氧气是细胞生长发育的必要条件之一，是细胞的必要营养素。氧气含量过高或过低都会引起机体的适应性反应，有研究表明子宫内氧浓度能够调节并影响胎盘的结构和功能[13]。在人类胎盘的研究过程中，人们对缺氧的作用有着不同的见解[14]。HIF-1α是细胞内表达的低氧标志物，本研究通过Western Blot检测HIF-1α在胞内的表达变化来筛选CoCl2浓度，并以此建立细胞体外低氧模型。有研究比较了两种常用的低氧模型诱导剂CoCl2与DMOG，结果显示，200 μM CoCl2可明显引起HIF-1α的靶基因Glut1的表达增加，但对Vegfα无明显影响；500 μM的DMOG则对Glut1和Vegfα均有明显影响[15]。说明CoCl2与DMOG均可用于建立体外低氧模型，但诱导低氧的作用机制或产生程度有所不同，从而使下游基因表达情况也出现不同趋势。

有研究表明，低氧可以促进人胎盘滋养层细胞增殖和迁移[16]。而对于反刍动物，我们的试验结果显示，低氧环境下的胎盘滋养层细胞增殖缓慢，密度下降。这种结果的差异可能与试验对象的种族或发育状态有关[17]。胎盘滋养层细胞由于其特殊性，本身具有迁移、侵袭功能，在胚胎着床后完成与子宫内膜上皮细胞的接触与融合，并进一步迁移、浸润完成胎盘血管系统的建立[2]。本研究的结果显示，在低氧环境中，细胞出现明显的迁移减缓、迁移率下降、浸润率降低等滋养层细胞功能衰退的现象。研究表明，胎盘滋养层细胞侵袭、分化的能力受损可能与不明原因的自然流产有关[18]。

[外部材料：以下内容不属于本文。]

(** Correctness of [Search] for every operator but [IsNull]: a position is
    in the result iff it lies in [b, e) and its value satisfies the
    predicate. *)
Lemma search_correct (values : list SetId) (op : FilterOp) (t b e i : nat) :
  valid values -> b <= e <= length values -> op <> IsNull ->
  memb (Search values op t (mkRange b e)) i = true <->
  (b <= i < e /\ eval_op op t (value values i) = true).
Proof.
  intros Hv [Hbe HeN] HnN.
  destruct (bound_lt values Hv t b e Hbe HeN) as [Hlt1 Hlt2].
  destruct (bound_le values Hv t b e Hbe HeN) as [Hle1 Hle2].
  cbv zeta in *.
  set (lt := lower_bound (fun i => value values i <? t) (Nat.min (Nat.max b t) e) e)
    in *.
  set (le := lower_bound (fun i => value values i <=? t) (Nat.min (Nat.max b t) e) e)
    in *.
  rewrite eval_op_true.
  destruct op; unfold Search, BinarySearchIntrinsic; fold lt le; cbn [memb start end_];
    rewrite ?andb_true_iff, ?Nat.leb_le, ?Nat.ltb_lt.
  - (* Eq *)
    split.
    + intros [H1 H2].
      assert (Hi : b <= i < e) by lia. split; [exact Hi |].
      pose proof (proj1 (Hle2 i ltac:(lia) ltac:(lia)) H2).
      assert (~ value values i < t) by (intros Hc; apply Hlt2 in Hc; lia).
      lia.
    + intros [Hi Heq].
      assert (i < le) by (apply Hle2; lia).
      assert (~ i < lt) by (intros Hc; apply Hlt2 in Hc; lia).
      lia.
  - (* Ne *)
    rewrite existsb_app, orb_true_iff, !existsb_seq. split.
    + intros [H | H].
      * assert (Hi : b <= i < e) by lia. split; [exact Hi |].
        assert (value values i < t) by (apply Hlt2; lia). lia.
      * assert (Hi : b <= i < e) by lia. split; [exact Hi |].
        assert (~ value values i <= t) by (intros Hc; apply Hle2 in Hc; lia).
        lia.
    + intros [Hi Hne].
      destruct (Nat.lt_ge_cases (value values i) t) as [Hc | Hc].
      * left. apply Hlt2 in Hc; lia.
      * right. assert (~ i < le) by (intros Hc'; apply Hle2 in Hc'; lia).
        lia.
  - (* Lt *)
    split.
    + intros [H1 H2]. split; [lia |]. apply Hlt2; lia.
    + intros [Hi Hc]. apply Hlt2 in Hc; lia.
  - (* Le *)
    split.
    + intros [H1 H2]. split; [lia |]. apply Hle2; lia.
    + intros [Hi Hc]. apply Hle2 in Hc; lia.
  - (* Gt *)
    split.
    + intros [H1 H2]. split; [lia |].
      assert (~ value values i <= t) by (intros Hc; apply Hle2 in Hc; lia).
      lia.
    + intros [Hi Hc].
      assert (~ i < le) by (intros Hc'; apply Hle2 in Hc'; lia). lia.
  - (* Ge *)
    split.
    + intros [H1 H2]. split; [lia |].
      assert (~ value values i < t) by (intros Hc; apply Hlt2 in Hc; lia).
      lia.
    + intros [Hi Hc].
      assert (~ i < lt) by (intros Hc'; apply Hlt2 in Hc'; lia). lia.
  - (* IsNull *) contradiction.
  - (* IsNotNull *) tauto.
Qed.

(** ** Claims about [Search] *)

(** C1: on a valid column, [Search(Eq, t, [0, N))] is one contiguous range
    whose positions are exactly those holding [t] (empty when [t] does not
    occur). *)
Theorem search_eq_full_range (values : list SetId) (t : nat) :
  valid values ->
  exists lo hi,
    Search values Eq t (mkRange 0 (length values)) = RRange (mkRange lo hi) /\
    (forall i,
       memb (Search values Eq t (mkRange 0 (length values))) i = true <->
       i < length values /\ value values i = t).
Proof.
  intros Hv. eexists _, _. split; [reflexivity |].
  intros i. rewrite (search_correct values Eq t 0 (length values) i Hv
                       ltac:(lia) ltac:(discriminate)).
  rewrite eval_op_true. lia.
Qed.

胎盘生长因子(PLGF)作为影响胎盘生长发育的主要因子，对胎盘滋养层细胞的生长发育具有重要作用，其通过自分泌或(和)旁分泌方式对自身及周围细胞均有不同程度的作用[19]。Fumihito Nishimoto等[20]通过CoCl2诱导获得低氧环境，对来自于人胎盘分离出的原代滋养层细胞进行实时PCR扩增和ELISA试验，发现在低氧环境下PLGFmRNA的表达水平显著降低，但是HIF-1α不改变PLGFmRNA的表达。对于以奶牛为代表的反刍动物，试验结果显示，PLGFmRNA的表达不受氧分压变化的影响，推测低氧环境下，各因子对其的影响主要作用于蛋白质翻译过程，这为后续研究提供了新的方向。

E-Cadherin是上皮细胞表达的特殊表面黏附分子，可作为上皮细胞形态特征的重要参考因子，胎盘滋养层细胞作为上皮样细胞，E-Cadherin在其发育转化过程中具有重要意义，尤其表现在涉及胎盘血管生成的生理过程。有研究结果表明，低氧通过HIF-1α诱导Snail上调，从而导致E-Cadherin表达量下降[21]，本研究结果与此相吻合。低氧环境导致的E-Cadherin蛋白表达减少可能与细胞形态变化、伪足减少等有关。

总之，本研究利用CoCl2成功构建了奶牛胎盘滋养层细胞低氧模型，利用该模型系统的研究了低氧状态对于奶牛胎盘滋养层细胞造成的一系列影响，为探究奶牛胎盘早期发育奠定理论基础。